I met him at one of the city’s high-end jazz clubs, at the second set of a two-set evening, at a small round table pushed so close to the stage I could have touched the claw foot of the piano bench, the bell of the horn waiting on its stand. My usual table was further back, against the piano-side wall, under the big black-and-white photo of Charlie Haden. But it was Friday night, and the name on the bill—the crossover hit, the Grammy nomination—was the sort that grabs people who don’t usually go out for jazz. It was here or the bar; and the bar, all the way in the rear, beset by the noises of glass and ice and money changing hands, was out of the question.
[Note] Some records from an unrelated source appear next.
(** What is stored and not marked was in the container already. *)
Lemma stored_foreign md U w e i tt t sc strict names st : fits md U -> pre U w -> length tt = au_n U ->
    below U (assign_to_lvalue (au_hooks U) (au_n U) w (IndexExpr e i) tt) ->
    store_ok (au_env U) strict (IndexExpr e i) names = true ->
    tin U tt t -> from_env U names t -> (strict = false -> from U (ds_env st) names t) -> covers U sc st ->
    all_marked U (foreign t (container (ds_env st) e)).
  Proof using.
    intros Hf Hw Htt Hb Hs Hin Hfe Hfr Hc s Hst.
    destruct (store_parts md U w (IndexExpr e i) tt) as (o&rs&_&_&_&Hm&_); try done.
    assert (s ∈ t /\ forall b, container (ds_env st) e = Some b -> s ∉ b) as [Hs1 Hs2].
    { unfold foreign in Hst. destruct (container (ds_env st) e) as [b|]; [|done].
      apply list_elem_of_filter in Hst as [? ?]. split; [done|]. by intros ? [= <-]. }
    destruct (Hin s Hs1) as [Hbit|]; [|done]. unfold stored in Hm.
    destruct (self_store_base (au_env U) (IndexExpr e i)) as [base|] eqn:Eb; [|by apply Hm].
    destruct (decide (bit base s)) as [Hbs|Hbs]; [|by apply Hm, bit_minus].
    destruct e; try done. simpl in Eb, Hs, Hs2. rewrite Eb in Hs.
    assert (forall y, y ∈ names -> env_bit U y s -> y = name /\ strict = false) as Hy.
    { intros y Hin' (ty&Ey&Hty). rewrite forallb_forall in Hs.
      specialize (Hs y (proj1 (list_elem_of_In _ _) Hin')). apply orb_true_iff in Hs as [Hs|Hs].
      - apply andb_true_iff in Hs as [H1 H2]. apply String.eqb_eq in H2. by destruct strict.
      - exfalso. rewrite Ey in Hs. clear -Hs Hty Hbs. unfold bit in *. revert base s Hs Hty Hbs.
        induction ty as [|a ty IH]; intros [|b base] [|s] Hs H1 H2; simplify_eq/=; try done.
        apply andb_true_iff in Hs as [_ Hs]. eauto. }
    destruct (Hfe s Hs1) as [|(y&Hin'&Hyb)]; [done|]. destruct (Hy y Hin' Hyb) as [-> ->].
    destruct (Hfr eq_refl s Hs1) as [|(z&tz&Hz&Ez&Hsz)]; [done|].
    destruct (ce_bits _ _ (cv_env _ _ _ Hc) z tz s (dlookup_in _ _ _ Ez) Hsz) as [Hzb|]; [|done].
    destruct (Hy z Hz Hzb) as [-> _]. by destruct (Hs2 tz Ez).
  Qed.

Lemma goal_as_index md st e i t b te le ti li :
    goal_eval md (ds_env st) e te le -> goal_eval md (ds_env st) i ti li ->
    goal_assign md st (IndexExpr e i) t b
      (leak (foreign t (container (ds_env st) e) ++ ti ++ le ++ li) st).
  Proof using.
    intros IHe IHi U w sc strict names tt Hf Hw Htt Hb Hp Hin Hfe Hfr Hc. split_and!; try done.
    simpl in Hp. apply andb_true_iff in Hp as [Hsp Hso].
    destruct (store_parts md U w (IndexExpr e i) tt) as (o&rs&Ho&Hn&_&_&Hle); try done.
    apply covers_leak; [done|]. rewrite app_assoc. apply all_marked_app. split.
    - apply all_marked_app. split; [by eapply stored_foreign|].
      simpl in Hle. destruct (taint_in_ok md U o i rs Hf) as [H1 H2].
      pose proof (ge_taint _ _ _ _ _ IHi U o rs Hf (cv_env _ _ _ Hc) Ho Hn) as Hi.
      destruct (taint_in U o i rs) as [tti rs1]. simpl in *. pose proof (le_length _ _ _ H2 Hn) as Hn1.
      pose proof (place_le md U o e (escape_mark tti ESCAPE_REASON_SUBSCRIPT_STORE rs1) Hf) as H3.
      assert (settles U (escape_mark tti ESCAPE_REASON_SUBSCRIPT_STORE rs1)) as H4 by (by etrans).
      destruct Hi as [Hti _ _]; [by etrans; [apply (escape_mark_le tti ESCAPE_REASON_SUBSCRIPT_STORE)|]|].
      by eapply (tin_marked U tti).
    - exact (ge_place _ _ _ _ _ (goal_index _ _ _ _ _ _ _ _ IHe IHi) U o rs Hf (cv_env _ _ _ Hc) Ho Hn Hsp Hle).
  Qed.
So I opened my book and, with the empty eye of the horn staring back at me, waited for the waitresses to finish running tabs and rushing out the stragglers, so they could begin to accommodate the new patrons, some of whom were still waiting outside in a line that stretched halfway down the block.

The hostess sat him across from me. He’d brought a book, too, used it as a shield, just like I did. Until, that is, our waitress mixed up our drink orders—his was a Shirley Temple, of all things—set them down in front of us, and moved on before either of us could say a word. Poor thing, she looked no end of harried. We had one of those I-think-this-belongs-to-you moments, like around the baggage carousel at an airport. If one of us—I can’t remember who—hadn’t made a comment about the decline in service, we never would have known each other for regulars. From there it was an easy step to the pandemonium of the evening, and then to the club’s recent mismanagement at the expense of the musicians and fans alike, the regrettable tendency to cut sets short on weekends to squeeze in a third—we both expressed surprise at the absence of a third set this evening—despite the great people who came through, who made it necessary to brave what he called “the feedlot.” I made some comment to the effect that at least the décor hadn’t changed—I was going to point to that Haden photo, probably taken in the late sixties—but he said, almost under his breath, “Well, not much.”

Just then the house lights dimmed, and the stage brightened, and the five musicians filed down what was left of the aisle—even some of the two-tops had three and four people around them—to a raucous welcome.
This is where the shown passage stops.